Piero era un giovane di 25 anni dotato di una spiccata intelligenza. Egli aveva frequentato il terzo anno di ingegneria biomedica con ottimi risultati e si trovava in procinto di discutere la tesi e di iscriversi successivamente alla specializzazione biennale per conseguire la laurea magistrale. Da circa un anno aveva faticato nel portare a termine il corso di studi. Viveva in famiglia dove tutti lo sostenevano considerandolo responsabile e capace. Piero però si era chiuso in sé stesso giustificandosi perché doveva preparare gli esami il cui studio lo occupava tutto il tempo.      Chiuso nella sua stanza usciva solo per mangiare, a volte si faceva portare il cibo in camera, per non sprecare tempo da dedicare invece allo studio. Non usciva con gli amici, era schivo e ombroso con chiunque cercasse di entrare in contatto con lui, anche con i suoi genitori. Piero doveva studiare. In realtà il ragazzo era condizionato da rituali che egli doveva assolutamente mettere in atto, almeno 3 volte durante la giornata, altrimenti, era convinto, non avrebbe potuto assimilare il contenuto dei libri che stava studiando.

Inoltre egli, ogni 3 ore, doveva distogliere la mente dai libri e, ogni volta, il giovane doveva ripetere i numeri da 1 a 100, per trenta minuti, pena il fallimento degli esami. Inoltre, affacciandosi alla finestra che dava su una strada, doveva osservare le auto che circolavano e solo quando appariva una certa auto di un particolare colore Piero poteva ricominciare a studiare. Il tempo impiegato nell’adempimento di questo rituale si aggirava a un’ora che moltiplicato per tre volte diventava veramente insostenibile. Sfiancato da questa “mise en scene” spesso Piero si addormentava vestito sul letto senza avvertire neppure il desiderio di mangiare. Trascorsi diversi mesi in questa condizione, in cui egli non era più in grado di fare niente, dopo aver bocciato due dei tre esami che aveva preparato, i genitori gli consigliarono di consultare uno specialista il quale mi inviò il ragazzo per un percorso di psicoterapia, mentre egli continuava a seguirlo farmacologicamente. Così conobbi Piero. Fu un lungo percorso trascorso insieme durante il quale, molto gradualmente, Piero divenne consapevole dei meccanismi difensivi che avevano governato prepotentemente la sua mente rendendolo, come egli amava definirsi ironicamente (l’ironia è sempre un’arma potente), un soldatino di piombo ubbidiente agli ordini superiori, dicendo questo faceva spesso una smorfia di desolazione. Si rese conto che da quella prigione sarebbe potuto uscire solo se avesse ascoltato i suoi bisogni più intimi e autentici, senza dover assecondare i desideri altrui.

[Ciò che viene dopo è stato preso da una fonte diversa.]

(* ===== verification/LeaderSafety.v ===== *)
(** The leader lease: one set of roles, all or none; a stop that is final; a
    challenger that waits.  Theorems on [LeaderLease]. *)
From stdpp Require Import base strings list.
From Stdlib Require Import ZArith Lia.
From S2P Require Import Prelude JsString LeaderLease.
Local Open Scope nat_scope.

(** ** All roles or none *)

(** The state of the roles, by the phase of the transition under way. *)
Definition roles_agree (c : LLConfig) (s : LL) : Prop :=
  (forall r, r ∈ ll_running s -> r ∈ lc_roles c) /\
  match ll_active s with
  | None => if ll_held s then forall r, r ∈ lc_roles c -> r ∈ ll_running s else ll_running s = []
  | Some (_, tp_starting waiting failed) =>
      ll_held s = true /\ (forall r, r ∈ waiting -> r ∈ lc_roles c) /\
      forall r, r ∈ lc_roles c -> r ∈ waiting \/ r ∈ failed \/ r ∈ ll_running s
  | Some (_, tp_rollback _) => ll_held s = true /\ ll_running s = []
  | Some (_, (tp_stopping _ | tp_releasing _)) => ll_held s = false /\ ll_running s = []
  end.

(** The parts the roles depend on. *)
Definition same_roles (s s' : LL) : Prop :=
  ll_held s' = ll_held s /\ ll_running s' = ll_running s /\ ll_active s' = ll_active s.

Lemma same_roles_agree c s s' : same_roles s s' -> roles_agree c s -> roles_agree c s'.
Proof. intros (H1 & H2 & H3) H. unfold roles_agree in *. by rewrite H1, H2, H3. Qed.

Lemma same_roles_refl s : same_roles s s.
Proof. done. Qed.
Lemma same_roles_trans s1 s2 s3 : same_roles s1 s2 -> same_roles s2 s3 -> same_roles s1 s3.
Proof. intros (?&?&?) (?&?&?). split_and!; congruence. Qed.
(* ===== verification/RuntimeChannel.v ===== *)
(** Applying desired state in an agent's runtime
    (packages/agent-runtime/src/modules/runtime-channel/service.ts,
    dispatcher.ts, event-loop.ts, state-store.ts).

    The service does one [applyState] at a time, so one is a single step here.
    What the drivers and the event handlers do is outside: an operation says, in
    [Doings], which of them fail and what time it is; beside the state the model
    keeps what each driver wrote last ([rc_disk]) and the event runs that
    succeeded ([rc_runs]).  Event ids end in digits, as those the api-server
    makes do. *)
From stdpp Require Import base strings list sets.
From Stdlib Require Import ZArith Lia Ascii.
From S2P Require Import Prelude JsString AcpFrames Documents Contributions.
Local Open Scope nat_scope.

(** ** The record of what was applied *)
Record RuntimeState := mk_rstate {
  rs_lastAppliedVersion : nat;
  rs_lastAppliedHash : option string;
  rs_bindingsFingerprint : option string;
  rs_eventRuns : list (string * Z);
}.

Definition initialState : RuntimeState := mk_rstate 0 None None [].

(** [createStateStore]: what is on the disk, and whether it still holds. *)
Definition forgets (state : RuntimeState) (fingerprint : option string) (envReady : bool) (envStale : option string) : bool :=
  if rs_lastAppliedVersion state =? 0 then false
  else negb (bool_decide (fingerprint = rs_bindingsFingerprint state)) || negb envReady
       || match envStale with Some reason => truthy reason | None => false end.

Definition createStateStore (bindingsFingerprint : option string) (envReady : bool) (envStale : option string)
    (state : RuntimeState) : RuntimeState :=
  let fingerprint := match bindingsFingerprint with Some f => Some f | None => rs_bindingsFingerprint state end in
  if forgets state fingerprint envReady envStale
  then mk_rstate 0 None fingerprint (rs_eventRuns state)
  else if negb (bool_decide (fingerprint = rs_bindingsFingerprint state))
  then mk_rstate (rs_lastAppliedVersion state) (rs_lastAppliedHash state) fingerprint (rs_eventRuns state)
  else state.

(** ** Events *)

(** [Number] of a text of digits; of nothing, 0. *)
Fixpoint digits_value (acc : Z) (s : string) : option Z :=
  match s with
  | EmptyString => Some acc
  | String c s => if is_digit c then digits_value (10 * acc + (chr_code c - 48))%Z s else None
  end.

(** The last separator of an id: what stands before and behind it. *)
Fixpoint lastSplit (s : string) : option (string * string) :=
  match s with
  | EmptyString => None
  | String c s' =>
      match lastSplit s' with
      | Some (k, t) => Some (String c k, t)
      | None => if Ascii.eqb c ":" then Some (EmptyString, s') else None
      end
  end.

Definition dropLast (s : string) : string := String.substring 0 (String.length s - 1) s.

(** With no separator [id.slice(0, -1)] is the id without its last character,
    and [id.slice(0)] the id. *)
Definition splitEventId (id : string) : string * option Z :=
  match lastSplit id with
  | Some (key, rest) => (key, digits_value 0 rest)
  | None => (dropLast id, digits_value 0 id)
  end.

Definition workspaceMutationEventKinds : list string := ["workspace-seed"; "workspace-command"]%string.
Definition isWorkspaceMutationEventKind (kind : string) : bool := includes workspaceMutationEventKinds kind.

Record Report := mk_report { rp_eventId : string; rp_detail : string }.

(** A contribution driver of the image: the plugin and its scope under one name,
    and the kind it is bound to.  A kind may have several. *)
Record Driver := mk_driver { dr_name : string; dr_kind : string }.

(** What the world does to one [applyState]: the clock, the drivers in the order
    of their kinds and what they throw, the handlers that throw, and the hooks
    that throw. *)
Record Doings := mk_doings {
  dg_now : Z;
  dg_drivers : list Driver;
  dg_driver : string -> option string;
  dg_handler : string -> option string;
  dg_appliedThrows : bool;
  dg_readThrows : bool;
}.

Record Runtime := mk_runtime {
  rc_state : RuntimeState;
  rc_disk : list (string * list Contribution);
  rc_runs : list (string * Z);
  rc_reports : list Report;
}.

Definition newRuntime : Runtime := mk_runtime initialState [] [] [].

Section Apply.
Implicit Types (r : Runtime).

Definition with_state (s : RuntimeState) r : Runtime := mk_runtime s (rc_disk r) (rc_runs r) (rc_reports r).
Definition report (id detail : string) r : Runtime :=
  mk_runtime (rc_state r) (rc_disk r) (rc_runs r) (rc_reports r ++ [mk_report id (String.substring 0 2000 detail)]).

(** A handler has run: its time is kept under its key. *)
Definition ranEvent (key : string) (ts : Z) r : Runtime :=
  let s := rc_state r in
  mk_runtime (mk_rstate (rs_lastAppliedVersion s) (rs_lastAppliedHash s) (rs_bindingsFingerprint s)
                (om_set key ts (rs_eventRuns s)))
    (rc_disk r) (rc_runs r ++ [(key, ts)]) (rc_reports r).

(** The loop of [processEvents], with what is settled so far. *)
Fixpoint processEvents (d : Doings) (events : list RuntimeEvent) (settled : list string) r : Runtime * list string :=
  match events with
  | [] => (r, settled)
  | e :: events =>
      let '(key, ts) := splitEventId (ev_id e) in
      match ts with
      | None => processEvents d events (settled ++ [ev_id e]) r
      | Some ts =>
          if (ts <=? om_get key (rs_eventRuns (rc_state r)) ?? 0)%Z
          then processEvents d events (settled ++ [ev_id e]) r
          else if (ev_expiresAt e <=? dg_now d)%Z
          then processEvents d events (settled ++ [ev_id e]) r
          else
            match dg_handler d (ev_id e) with
            | None => processEvents d events (settled ++ [ev_id e]) (ranEvent key ts r)
            | Some message =>
                if isWorkspaceMutationEventKind (ev_kind e) then (report (ev_id e) message r, settled)
                else if String.eqb (ev_kind e) "harness-config"
                then processEvents d events settled (report (ev_id e) message r)
                else processEvents d events settled r
            end
      end
  end.

(** ** Contributions *)
Record DriverFailure := mk_failure { df_kind : string; df_message : string }.

(** [byKind.get(kind)]. *)
Definition ofKind (kind : string) (contributions : list Contribution) : list Contribution :=
  List.filter (fun c => String.eqb (kindOf c) kind) contributions.

Definition wrote (driver : Driver) (contributions : list Contribution) r : Runtime :=
  mk_runtime (rc_state r) (om_set (dr_name driver) (ofKind (dr_kind driver) contributions) (rc_disk r)) (rc_runs r) (rc_reports r).

(** [dispatcher.apply]: each driver, in the order of the kinds, gets what is of
    its kind; one that throws leaves what it wrote before, as far as we know. *)
Fixpoint dispatch (d : Doings) (drivers : list Driver) (contributions : list Contribution) r : Runtime * list DriverFailure :=
  match drivers with
  | [] => (r, [])
  | driver :: drivers =>
      match dg_driver d (dr_name driver) with
      | None => dispatch d drivers contributions (wrote driver contributions r)
      | Some message =>
          let '(r, failures) := dispatch d drivers contributions r in
          (r, mk_failure (dr_kind driver) message :: failures)
      end
  end.

Record ApplyStateInput := mk_apply {
  ai_version : nat;
  ai_contributions : list Contribution;
  ai_hash : string;
  ai_events : list RuntimeEvent;
}.

Inductive ApplyStateResult :=
| ar_ok (appliedVersion : nat) (appliedHash : option string) (failures : list DriverFailure) (settledEvents : list string)
| ar_stale (appliedVersion : nat) (settledEvents : list string).

(** [apply]: [None] where it throws. *)
Definition applyState (d : Doings) (input : ApplyStateInput) r : Runtime * option ApplyStateResult :=
  let local := rc_state r in
  if ai_version input <? rs_lastAppliedVersion local then
    let '(r, settled) := processEvents d (ai_events input) [] r in
    (r, if dg_readThrows d then None else Some (ar_stale (rs_lastAppliedVersion local) settled))
  else
    let '(r, failures) :=
      if bool_decide (Some (ai_hash input) = rs_lastAppliedHash local) then (r, [])
      else dispatch d (dg_drivers d) (ai_contributions input) r in
    if dg_appliedThrows d then (r, None)
    else
      let '(r, settled) := processEvents d (ai_events input) [] r in
      if dg_readThrows d then (r, None)
      else
        match failures with
        | _ :: _ => (r, Some (ar_ok (rs_lastAppliedVersion local) (rs_lastAppliedHash local) failures settled))
        | [] =>
            let current := rc_state r in
            (with_state (mk_rstate (ai_version input) (Some (ai_hash input)) (rs_bindingsFingerprint current) (rs_eventRuns current)) r,
             Some (ar_ok (ai_version input) (Some (ai_hash input)) [] settled))
        end.
End Apply.
(* ===== verification/RuntimeDelivery.v ===== *)
(** Delivering desired state to one agent's runtime
    (packages/api-server/src/modules/runtime-delivery/services/worker-handler.ts,
    hello-handler.ts, state-builder.ts), with the tables of RuntimeOutbox and the
    runtime of RuntimeChannel at its two ends.

    Any number of deliveries run at once, as jobs and the boot job do; a delivery
    is a [Job], cut where the source awaits something another delivery or a
    mutation can change: after the row is read, after the capabilities are, after
    the state is built, and after the runtime has answered.  A delivery can die
    at each of these cuts, and an answer can be lost.  What the builder reads is
    [pp_sources], a function of the harnesses the runtime says it has, which a
    mutation replaces in the transaction that bumps the version.  The builder's
    own reads are one step: a change between them bumps the version behind the
    one the delivery read.  [pp_forgot] is not in the code: it says whether the
    runtime has dropped its record of what it applied. *)
From stdpp Require Import base strings list sets.
From Stdlib Require Import ZArith Lia.
From S2P Require Import Prelude JsString AcpFrames Documents Contributions RuntimeChannel RuntimeOutbox.
Local Open Scope nat_scope.

Record StatePayload := mk_payload {
  sp_contributions : list Contribution;
  sp_hash : string;
  sp_events : list RuntimeEvent;
  sp_droppedContributionKinds : list string;
  sp_droppedEventKinds : list string;
}.

Inductive Job :=
| j_read (version : nat)
| j_caps (version : nat) (capabilities : AgentCapabilities)
| j_built (version : nat) (payload : StatePayload)
| j_answered (version : nat) (payload : StatePayload) (outcome : ApplyStateResult).

Record Pipe := mk_pipe {
  pp_db : Db;
  pp_runtime : Runtime;
  pp_capabilities : option AgentCapabilities;
  pp_sources : option (list string) -> list Contribution;
  pp_jobs : list Job;
  pp_queued : nat;
  pp_forgot : bool;
}.

(** [attemptedEventIds]: those up to the first workspace mutation that is held. *)
Fixpoint attemptedEventIds (events : list RuntimeEvent) (settled : list string) : list string :=
  match events with
  | [] => []
  | e :: events =>
      ev_id e :: (if isWorkspaceMutationEventKind (ev_kind e) && negb (includes settled (ev_id e)) then []
                  else attemptedEventIds events settled)
  end.

(** The kinds a hello advertises, as the table keeps them. *)
Definition caps_json (c : AgentCapabilities) : json :=
  jobj [("contributions"%string, strings_json (cp_contributions c)); ("events"%string, strings_json (cp_events c))].

Section Delivery.
Context (sha256 : string -> string) (agentId : string).
(** The schema of the events, and what is worked out for one when it is sent. *)
Context (eventSchema : PendingEventRow -> bool) (resolveEvent : RuntimeEvent -> option RuntimeEvent).

Definition toEvent (row : PendingEventRow) : option RuntimeEvent :=
  if eventSchema row then Some (mk_event (pe_id row) (pe_kind row) (pe_payload row) (pe_version row) (pe_expiresAt row)) else None.

(** [stateBuilder.build]. *)
Definition build (capabilities : AgentCapabilities) (sources : option (list string) -> list Contribution) (now : Z) (db : Db) : StatePayload :=
  let events := omap toEvent (pendingEvents agentId now db) in
  let filtered := filterByCapabilities capabilities (sources (cp_harnesses capabilities)) events in
  mk_payload (fr_contributions filtered) (contributionHash sha256 (fr_contributions filtered)) (fr_events filtered)
    (fr_droppedContributionKinds filtered) (fr_droppedEventKinds filtered).

Definition resolved (built : StatePayload) : StatePayload :=
  mk_payload (sp_contributions built) (sp_hash built) (omap resolveEvent (sp_events built))
    (sp_droppedContributionKinds built) (sp_droppedEventKinds built).

(** What the worker settles with. *)
Definition outcome_of (version : nat) (payload : StatePayload) (outcome : ApplyStateResult) : Outcome :=
  let settle applied hash failures settled :=
    mk_outcome applied hash failures settled (attemptedEventIds (sp_events payload) settled) (sp_droppedContributionKinds payload) in
  match outcome with
  | ar_stale _ settled => settle version (Some (sp_hash payload)) [] settled
  | ar_ok applied hash failures settled => settle applied hash failures settled
  end.

Inductive DeliveryOp :=
| d_mutate (sources : option (list string) -> list Contribution) (events : list NewEvent) (now : Z)
| d_supersede (kind : string) (now : Z)
| d_start
| d_caps (i : nat)
| d_build (i : nat) (now : Z)
| d_apply (i : nat) (doings : Doings) (lost : bool)
| d_record (i : nat) (now : Z)
| d_die (i : nat)
| d_boot (fingerprint : option string) (envReady : bool) (envStale : option string) (restored : option (list (string * list Contribution)))
| d_hello (capabilities : AgentCapabilities) (now : Z)
| d_hello_rest (lastAppliedVersion : option nat) (lastAppliedHash : option string) (capabilities : AgentCapabilities)
    (bumpedVersion : option nat) (now : Z)
| d_report (eventId : string) (detail : option string) (now : Z)
| d_expire (now : Z).

Implicit Types (p : Pipe).
Definition with_db (db : Db) p : Pipe :=
  mk_pipe db (pp_runtime p) (pp_capabilities p) (pp_sources p) (pp_jobs p) (pp_queued p) (pp_forgot p).
Definition with_jobs (jobs : list Job) p : Pipe :=
  mk_pipe (pp_db p) (pp_runtime p) (pp_capabilities p) (pp_sources p) jobs (pp_queued p) (pp_forgot p).
Definition with_runtime (r : Runtime) (forgot : bool) p : Pipe :=
  mk_pipe (pp_db p) r (pp_capabilities p) (pp_sources p) (pp_jobs p) (pp_queued p) forgot.
Definition with_capabilities (c : AgentCapabilities) p : Pipe :=
  mk_pipe (pp_db p) (pp_runtime p) (Some c) (pp_sources p) (pp_jobs p) (pp_queued p) (pp_forgot p).
Definition with_sources (s : option (list string) -> list Contribution) p : Pipe :=
  mk_pipe (pp_db p) (pp_runtime p) (pp_capabilities p) s (pp_jobs p) (pp_queued p) (pp_forgot p).
Definition enqueue p : Pipe :=
  mk_pipe (pp_db p) (pp_runtime p) (pp_capabilities p) (pp_sources p) (pp_jobs p) (S (pp_queued p)) (pp_forgot p).
Definition set_job (i : nat) (j : Job) p : Pipe := with_jobs (<[i := j]> (pp_jobs p)) p.
Definition end_job (i : nat) p : Pipe := with_jobs (delete i (pp_jobs p)) p.

(** [stateDrifted]; the builder does not throw here. *)
Definition stateDrifted (lastAppliedHash : option string) (capabilities : AgentCapabilities) (now : Z) p : bool :=
  match lastAppliedHash with
  | None => false
  | Some hash => negb (String.eqb (sp_hash (build capabilities (pp_sources p) now (pp_db p))) hash)
  end.

(** [hello] behind its transaction. *)
Definition helloRest (lastAppliedVersion : option nat) (lastAppliedHash : option string) (capabilities : AgentCapabilities)
    (bumpedVersion : option nat) (now : Z) p : Pipe :=
  let row := match bumpedVersion with None => getRow agentId (pp_db p) | Some _ => None end in
  match (match bumpedVersion with Some v => Some v | None => option_map or_version row end) with
  | None => p
  | Some desiredVersion =>
      let drifted := match row with
                     | Some _ => bool_decide (Some desiredVersion = lastAppliedVersion) && stateDrifted lastAppliedHash capabilities now p
                     | None => false
                     end in
      let '(p, desiredVersion) :=
        if drifted then let '(db, v) := bumpVersion agentId true now (pp_db p) in (with_db db p, v) else (p, desiredVersion) in
      if lastAppliedVersion ?? 0 <? desiredVersion then enqueue p else p
  end.

(** The transaction of [hello], with the version it bumped to. *)
Definition hello (capabilities : AgentCapabilities) (now : Z) p : Pipe * option nat :=
  let previous := pp_capabilities p in
  let p := with_capabilities capabilities p in
  if negb (advertisedKindsChanged (option_map caps_json previous) (Some (caps_json capabilities))) then (p, None)
  else
    match getRow agentId (pp_db p) with
    | None => (p, None)
    | Some _ => let '(db, v) := bumpVersion agentId true now (pp_db p) in (with_db db p, Some v)
    end.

Si rese conto che quei rituali da lui messi in atto erano “i suoi amici più cari” perché lo tenevano lontano da tutto ciò che odiava; quella maledetta laurea in ingegneria e la prospettiva di svolgere un’attività in ambito scientifico, la stessa di suo padre che probabilmente avrebbe poi ceduto il suo posto di lavoro al figlio.   Piero amava la filosofia e le scienze umanistiche. Con questa nuova adulta consapevolezza Piero terminò la triennale, rispettando soprattutto i sacrifici dei genitori che lo avevano sostenuto economicamente fino a quel punto. Non si iscrisse alla magistrale, ma decise di andare a lavorare in una casa editrice specializzata nella pubblicazione di testi letterari.

Lì, finalmente, era possibile respirare un buon profumo, diceva sorridendo Piero.